Commodity Channel Index (CCI) is an indicator that can assist the traders in their speculating decisions whether to buy or sell a financial instrument, either forex, commodity, CFDs, and much more.
The ability to interpret this indicator right is the key to trading consistency thus leading to long-term success.
Usually, the traders foresee the markets using a combination of indicators, such as the CCI, the Stochastic Oscillator, Zig-Zag, Fibonacci, Relative Strength Index (RSI) and other known tools.
The key is to be able to use the indicators in such a way that will assist you to have a wider, clearer, and better idea of the future price movements.

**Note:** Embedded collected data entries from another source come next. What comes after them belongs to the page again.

Lemma lastIndexFunc_go_stops s (fuel : nat) i :
  0 ≤ i ≤ len s → i ≤ Z.of_nat fuel → sync (from s i) →
  let e := cut s (lastIndexFunc_go fuel s unicode.IsSpace false i) in
  0 ≤ e ≤ i ∧ stops s e.
Proof.
  revert i. induction fuel as [|fuel IH]; intros i Hi Hfuel Hs; simpl.
  { unfold cut. simpl. split; [lia|by left]. }
  destruct (Z.leb_spec i 0).
  { unfold cut. simpl. split; [lia|by left]. }
  destruct (DecodeLastRuneInString (upto s i)) as [r size] eqn:Hd.
  destruct (cut_stop s i r size) as (Hsz & Hcut & Hsync); [lia|done..|].
  destruct (unicode.IsSpace r) eqn:Hsp; simpl.
  - destruct (IH (i - size)) as [? ?]; [lia|lia|by apply Hsync|].
    split; [lia|done].
  - rewrite Hcut by done. split; [lia|]. right. split; [lia|].
    by rewrite Hd.
Qed.

Lemma TrimRightFunc_stops s :
  ∃ e, 0 ≤ e ≤ len s ∧ stops s e ∧ TrimRightFunc s unicode.IsSpace = upto s e.
Proof.
  rewrite TrimRightFunc_cut. eexists; split_and!; [..|done];
    apply lastIndexFunc_go_stops; unfold len, from; try lia;
    by rewrite Nat2Z.id, sdrop_all.
Qed.

Lemma TrimRightFunc_fixed s e :
  0 ≤ e ≤ len s → stops s e →
  TrimRightFunc (upto s e) unicode.IsSpace = upto s e.
Proof.
  intros He [->|[He' Hsp]]; [by rewrite upto_0|].
  rewrite TrimRightFunc_cut. unfold lastIndexFunc.
  remember (upto s e) as u eqn:Eu.
  assert (len u = e) as Hu by (subst u; apply len_upto; lia).
  assert (upto u e = u) as Hue by (rewrite <-Hu; apply upto_all).
  assert (String.length u = S (Z.to_nat (e - 1))) as -> by (unfold len in Hu; lia).
  cbn [lastIndexFunc_go]. rewrite Hu, Hue.
  destruct (Z.leb_spec e 0); [lia|].
  destruct (DecodeLastRuneInString u) as [r size] eqn:Hd.
  simpl in Hsp. rewrite Hsp. simpl.
  destruct (cut_stop u e r size) as (Hsz & Hcut & _); [lia| |..].
  { unfold from. rewrite sdrop_all; [done|]. unfold len in Hu. lia. }
  { by rewrite Hue. }
  by rewrite Hcut.
Qed.

Lemma indexFunc_go_spec s f (fuel : nat) i :
  let j := indexFunc_go fuel s f false i in
  j = -1 ∨ (0 ≤ i → 0 ≤ j < len s ∧ f (DecodeRuneInString (from s j)).1 = false).
Proof.
  revert i. induction fuel as [|fuel IH]; intros i; simpl; [by left|].
  destruct (Z.leb_spec (len s) i); [by left|].
  destruct (DecodeRuneInString (from s i)) as [r w] eqn:Hd.
  destruct (f r) eqn:Hf; simpl.
  - destruct (IH (i + w)) as [?|IH']; [by left|right].
    intros Hi. apply IH'.
    assert (from s i ≠ EmptyString) as Hne.
    { intros He%len_empty. rewrite len_from in He; lia. }
    apply decode_size in Hne. rewrite Hd in Hne. simpl in Hne. lia.
  - right. intros Hi. rewrite Hd. split; [lia|done].
Qed.

Lemma TrimLeftFunc_ltrimmed s : ltrimmed (TrimLeftFunc s unicode.IsSpace).
Proof.
  unfold TrimLeftFunc, indexFunc.
  destruct (indexFunc_go_spec s unicode.IsSpace (String.length s) 0) as [->|H].
  { by left. }
  destruct H as [Hj Hf]; [done|].
  destruct (Z.eqb_spec (indexFunc_go (String.length s) s unicode.IsSpace false 0) (-1));
    [by left|by right].
Qed.

Lemma TrimLeftFunc_fixed s : ltrimmed s → TrimLeftFunc s unicode.IsSpace = s.
Proof.
  intros [->|Hsp]; [done|]. destruct s as [|c s]; [done|].
  unfold TrimLeftFunc, indexFunc. cbn [String.length indexFunc_go].
  rewrite len_String. pose proof (len_nonneg s).
  destruct (Z.leb_spec (1 + len s) 0); [lia|].
  rewrite from_0. destruct (DecodeRuneInString (String c s)) as [r w].
  simpl in Hsp. by rewrite Hsp.
Qed.

Lemma ltrimmed_upto s e : ltrimmed s → ltrimmed (upto s e).
Proof.
  intros Hs. destruct (decide (upto s e = EmptyString)) as [|Hne]; [by left|].
  right. destruct (DecodeRuneInString (upto s e)) as [r w] eqn:Hd.
  apply decode_prefix in Hd as [Hd|[-> _]]; [|done].
  destruct Hs as [->|Hs]; [by unfold upto in Hne; rewrite stake_empty in Hne|].
  by rewrite Hd in Hs.
Qed.

(** Trimming what is trimmed changes nothing. *)
Lemma TrimSpace_idemp s : TrimSpace (TrimSpace s) = TrimSpace s.
Proof.
  unfold TrimSpace, TrimFunc.
  destruct (TrimRightFunc_stops (TrimLeftFunc s unicode.IsSpace))
    as (e & He & Hstop & ->).
  rewrite TrimLeftFunc_fixed.
  - by apply TrimRightFunc_fixed.
  - apply ltrimmed_upto, TrimLeftFunc_ltrimmed.
Qed.

End trimming.

(** ** Encoding what was decoded *)

Section encoding.
Import utf8.
Implicit Types (s : string) (c : ascii) (r size : Z).
Lemma find_index_add_listener (v : string) (cs : list chip) :
  find_index (fun c => loose_eq_string (chip_value c) v) (chip_add_listener <$> cs)
  = find_index (fun c => loose_eq_string (chip_value c) v) cs.
Proof.
  induction cs as [|c r IH]; [reflexivity|].
  cbn [fmap list_fmap find_index chip_add_listener chip_value].
  fold (@fmap list _ _ _ chip_add_listener r). rewrite IH. reflexivity.
Qed.

Lemma find_index_first (v : string) (cs : list chip) (k : nat) :
  first_with_value v cs k ->
  find_index (fun c => loose_eq_string (chip_value c) v) cs = Some k.
Proof.
  revert k. induction cs as [|c r IH]; intros k [(c0 & Hk & Hv) Hbefore].
  - discriminate.
  - cbn [find_index]. destruct k as [|k].
    + injection Hk as ->. rewrite (proj2 (loose_eq_string_true _ _) Hv). reflexivity.
    + destruct (loose_eq_string (chip_value c) v) eqn:E.
      * apply loose_eq_string_true in E.
        exfalso. apply (Hbefore 0%nat c); [lia | reflexivity | exact E].
      * rewrite (IH k); [reflexivity|]. split; [exists c0; split; assumption|].
        intros j c1 Hj Hl. apply (Hbefore (S j) c1); [lia | exact Hl].
Qed.










End Chips.

(** ** The two views *)

Section Views.

Lemma hidden_add (cl : classList) : hidden (classList_add "hidden" cl).
Proof. unfold hidden, classList_add. rewrite elem_of_union, elem_of_singleton. tauto. Qed.

Lemma unhidden_remove (cl : classList) : unhidden (classList_remove "hidden" cl).
Proof.
  unfold unhidden, classList_remove. rewrite elem_of_difference, elem_of_singleton. tauto.
Qed.

Lemma showOnboarding_views (s : state) :
  onboarding (showOnboarding s) = classList_remove "hidden" (onboarding s)
  /\ chat (showOnboarding s) = classList_add "hidden" (chat s).
Proof. destruct s; split; reflexivity. Qed.

Lemma showChat_views (s : state) :
  onboarding (showChat s) = classList_add "hidden" (onboarding s)
  /\ chat (showChat s) = classList_remove "hidden" (chat s).
Proof. destruct s; split; reflexivity. Qed.

Lemma showOnboarding_shows (s : state) :
  unhidden (onboarding (showOnboarding s)) /\ hidden (chat (showOnboarding s)).
Proof.
  destruct (showOnboarding_views s) as [-> ->].
  split; [apply unhidden_remove | apply hidden_add].
Qed.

There are cases, though, where the traders use so many indicators that at the end of the day it is not possible to arrive at the conclusion of whether to buy or sell.
Commodity Channel Index, the tool for breakouts
The ”perfect” scenario is to have two indicators where each other will confirm a valid signal. This combination leads to simplicity in reading patterns, and speed when it comes to execution.
The Commodity Channel Index (CCI) indicator is one that can indeed help the traders to identify the so-called ”break-out” levels, and not the bullish or the bearish retracements as in the case of the Stochastic Oscillator or other indicators.
The CCI with the default settings 14 is very simple to use. This indicator has two levels, the 100, and the -100.
When the CCI’s signal line breaks above the 100 level, this is an indication that the financial instrument could break upwards, thus indicating a buy order.
On the other hand, a break below the -100 zone indicates that a sell signal has greater chances of taking place.